The repeated dose toxicity of technical grade mixed xylenes was investigated in male and female Sprague-Dawley rats following oral gavage administration for 90 days at 0, 150, 750 or 1500 mg/kg/day. Treatment-related alterations were mild and limited primarily to increased relative liver weight (LOAEL 150 mg/kg bw/d for males; NOAEL 150 mg/kg bw/d for females; no histopathological alterations), relative kidney weight (higher LOAELs and NOAELs) and a reduction in body weight gain (males, NOAEL 750 mg/kg/d).

Endpoint:
repeated dose toxicity: oral, other
Remarks:
combined repeated dose and carcinogenicity
Type of information:
experimental study
Adequacy of study:
key study
Reliability:
2 (reliable with restrictions)
Rationale for reliability incl. deficiencies:
other: GLP status not known, near guideline study, published in peer reviewed literature, limitations in design and/or reporting but otherwise adequate for assessment.
Qualifier:
equivalent or similar to guideline
Guideline:
other: EU Method B.32 (Carcinogenicity Test)
Principles of method if other than guideline:
Mixed xylene was administered by oral gavage to groups of 50 male and 50 female F344/N rats at doses of 0, 250 or 500 mg/kg bw/day for 103 weeks.

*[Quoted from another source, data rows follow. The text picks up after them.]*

(** * A shallow embedding of the NEO JSON-RPC client (neo-go-sdk)

    Sources: [neo/request.go] ([executeRequest], [response.Error]) and the
    client operations ([NewClient], [NewClientUsingMultipleNodes],
    [SelectBestNode], the RPC wrappers, [ValidateAddress]).

    The network is an environment: a URL check standing for
    [http.NewRequest]'s parse of the node URI, and an oracle giving the outcome
    of [client.Do] for every request.  Effects are a writer monad whose output
    is the list of requests actually posted, in order. *)

From Stdlib Require Import String Ascii List ZArith Lia Bool.
From Stdlib Require Import DecimalString.
Import ListNotations.
Set Warnings "-register-all".
Open Scope string_scope.
Open Scope Z_scope.

(** ** JSON documents *)

(** JSON values as the decoder sees them.  A number literal is either an
    integer literal ([JInt]) or one with a fraction or exponent ([JReal],
    kept as its text). *)
Inductive json : Type :=
| JNull
| JBool (b : bool)
| JInt (n : Z)
| JReal (lit : string)
| JStr (s : string)
| JArr (xs : list json)
| JObj (kvs : list (string * json)).

(** ** Go types and values used as decoding targets *)

(** [TInt] is Go's [int] / [int64] (64 bits); [TAny] is [interface{}];
    [TMap t] is [map[string]t]; struct fields are listed by their JSON
    name (the [json:"..."] tag). *)
Inductive gotype : Type :=
| TInt
| TString
| TBool
| TAny
| TSlice (t : gotype)
| TMap (t : gotype)
| TStruct (fs : list (string * gotype)).

(** Go values.  [VAny j] is an [interface{}] holding the decoded JSON [j]
    ([VAny JNull] is the nil interface); [VSlice None] / [VMap None] are the
    nil slice / map; [VPtr] is a pointer returned by an operation. *)
Inductive goval : Type :=
| VInt (n : Z)
| VString (s : string)
| VBool (b : bool)
| VAny (j : json)
| VSlice (xs : option (list goval))
| VMap (m : option (list (string * goval)))
| VStruct (fs : list (string * goval))
| VPtr (p : option goval).

(** The zero value of a type. *)
Fixpoint zero (t : gotype) : goval :=
  match t with
  | TInt => VInt 0
  | TString => VString ""
  | TBool => VBool false
  | TAny => VAny JNull
  | TSlice _ => VSlice None
  | TMap _ => VMap None
  | TStruct fs =>
      VStruct ((fix zs (fs : list (string * gotype)) :=
                  match fs with
                  | [] => []
                  | (k, t') :: r => (k, zero t') :: zs r
                  end) fs)
  end.

(** ** [encoding/json] decoding ([json.Unmarshal])

    Go's decoder keeps going after a type mismatch (the target is left as it
    was) and reports the first mismatch at the end: the boolean returned is
    "a type error occurred". *)

Definition lower_ascii (c : ascii) : ascii :=
  let n := nat_of_ascii c in
  if (65 <=? n)%nat && (n <=? 90)%nat then ascii_of_nat (n + 32) else c.

Fixpoint lower (s : string) : string :=
  match s with
  | EmptyString => EmptyString
  | String c r => String (lower_ascii c) (lower r)
  end.

(** Field lookup of the decoder: an exact match on the JSON name first, then
    a case-insensitive one (ASCII case folding). *)
Definition find_field {A} (key : string) (fs : list (string * A)) : option string :=
  match find (fun kv => String.eqb (fst kv) key) fs with
  | Some (k, _) => Some k
  | None =>
      match find (fun kv => String.eqb (lower (fst kv)) (lower key)) fs with
      | Some (k, _) => Some k
      | None => None
      end
  end.

Fixpoint assoc {A} (k : string) (l : list (string * A)) : option A :=
  match l with
  | [] => None
  | (k', v) :: r => if String.eqb k' k then Some v else assoc k r
  end.

(** Replace the value of an existing key. *)
Fixpoint set_field {A} (k : string) (v : A) (l : list (string * A)) : list (string * A) :=
  match l with
  | [] => []
  | (k', v') :: r => if String.eqb k' k then (k', v) :: r else (k', v') :: set_field k v r
  end.

(** [SetMapIndex]: overwrite the key if present, else add it. *)
Definition map_set {A} (k : string) (v : A) (l : list (string * A)) : list (string * A) :=
  match assoc k l with
  | Some _ => set_field k v l
  | None => (l ++ [(k, v)])%list
  end.

Definition int64_in_range (n : Z) : bool :=
  (- 2 ^ 63 <=? n) && (n <? 2 ^ 63).

Fixpoint field_type (k : string) (fs : list (string * gotype)) : gotype :=
  match fs with
  | [] => TAny
  | (k', t) :: r => if String.eqb k' k then t else field_type k r
  end.

Definition slice_nth (xs : list goval) (i : nat) (d : goval) : goval := nth i xs d.

(** [decode t j cur]: decode JSON [j] into a target of type [t] whose
    current value is [cur]. *)
Fixpoint decode (t : gotype) (j : json) (cur : goval) {struct j} : goval * bool :=
  match j with
  | JNull =>
      match t with
      | TAny => (VAny JNull, false)
      | TSlice _ => (VSlice None, false)
      | TMap _ => (VMap None, false)
      | _ => (cur, false)
      end
  | JBool b =>
      match t with
      | TBool => (VBool b, false)
      | TAny => (VAny j, false)
      | _ => (cur, true)
      end
  | JInt n =>
      match t with
      | TInt => if int64_in_range n then (VInt n, false) else (cur, true)
      | TAny => (VAny j, false)
      | _ => (cur, true)
      end
  | JReal _ =>
      match t with
      | TAny => (VAny j, false)
      | _ => (cur, true)
      end
  | JStr s =>
      match t with
      | TString => (VString s, false)
      | TAny => (VAny j, false)
      | _ => (cur, true)
      end
  | JArr xs =>
      match t with
      | TAny => (VAny j, false)
      | TSlice u =>
          (* existing elements are decoded into, the slice is cut to the
             array's length; an empty array gives an empty non-nil slice *)
          let old := match cur with VSlice (Some l) => l | _ => [] end in
          let fix go (xs : list json) (i : nat) : list goval * bool :=
              match xs with
              | [] => ([], false)
              | x :: r =>
                  let (v, e1) := decode u x (slice_nth old i (zero u)) in
                  let (vs, e2) := go r (S i) in
                  (v :: vs, e1 || e2)
              end in
          let (vs, e) := go xs 0%nat in (VSlice (Some vs), e)
      | _ => (cur, true)
      end
  | JObj kvs =>
      match t with
      | TAny => (VAny j, false)
      | TMap u =>
          (* a nil map is allocated; each element is decoded from zero *)
          let m0 := match cur with VMap (Some m) => m | _ => [] end in
          let fix go (kvs : list (string * json)) (m : list (string * goval))
              : list (string * goval) * bool :=
              match kvs with
              | [] => (m, false)
              | (k, x) :: r =>
                  let (v, e1) := decode u x (zero u) in
                  let (m', e2) := go r (map_set k v m) in
                  (m', e1 || e2)
              end in
          let (m, e) := go kvs m0 in (VMap (Some m), e)
      | TStruct fts =>
          (* each member is decoded into the current value of its field;
             unknown members are skipped *)
          let fix go (kvs : list (string * json)) (fs : list (string * goval))
              : list (string * goval) * bool :=
              match kvs with
              | [] => (fs, false)
              | (k, x) :: r =>
                  match find_field k fts with
                  | None => go r fs
                  | Some f =>
                      let curf := match assoc f fs with Some v => v | None => zero (field_type f fts) end in
                      let (v, e1) := decode (field_type f fts) x curf in
                      let (fs', e2) := go r (set_field f v fs) in
                      (fs', e1 || e2)
                  end
              end in
          let fs0 := match cur with VStruct fs => fs | _ => [] end in
          let (fs, e) := go kvs fs0 in (VStruct fs, e)
      | _ => (cur, true)
      end
  end.

(** The raw body read from the HTTP response: bytes that are not a JSON
    document ([BMalformed]), or a JSON document. *)
Inductive body : Type :=
| BMalformed
| BJson (j : json).

(** [json.Unmarshal(bytes, &model)] where [model] is an [interface{}] holding
    a pointer to a struct of type [t] with current value [cur].  The input is
    first checked to be valid JSON (syntax error otherwise); then it is
    decoded into the pointed-to struct ([null] only clears the interface
    variable and leaves the struct as it was). *)
Inductive unmarshal_error : Type := USyntax | UType.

Animals were observed for survival, clinical signs and body weight gain and subject to a full necropsy with tissue histopathology at termination. However, only two dose levels were tested and ophthalmoscopy, food consumption, haematology, blood clinical chemistry and urinalysis were not assessed.
GLP compliance:
not specified
Limit test:
no
Species:
rat
Strain:
other: F344/N
Sex:
male/female
Details on test animals or test system and environmental conditions:
TEST ANIMALS
- Source: Charles River Breeding Laboratories, Kingston, NY, USA
- Age at study initiation: 7 weeks
- Housing: 5 per sex /cage in Polycarbonate cages
- Diet: NIH 07 Rat and Mouse Ration (Zeigler Bros., Inc., Gardners, PA, USA); available ad libitum
- Water: ad libitum
- Acclimation period: 19 days

ENVIRONMENTAL CONDITIONS
- Temperature: 23° ± 1°C
- Humidity: 40 - 60%
- Air changes: 15 air changes/hr
- Photoperiod: 12 hr/d light; 12 hr/d dark

IN-LIFE DATES: From: 30 June 1980 To: 2 July 1982
Route of administration:
oral: gavage
Vehicle:
corn oil
Details on oral exposure:
Oral (gavage): 0, 250 or 500 mg/kg xylenes (mixed) in corn oil; 4 mL/kg

Preparation: Weighed portions of xylenes (mixed) were placed in a graduated cylinder and mixed with corn oil to achieve the proper volume. The mixtures were shaken vigorously for 10 seconds.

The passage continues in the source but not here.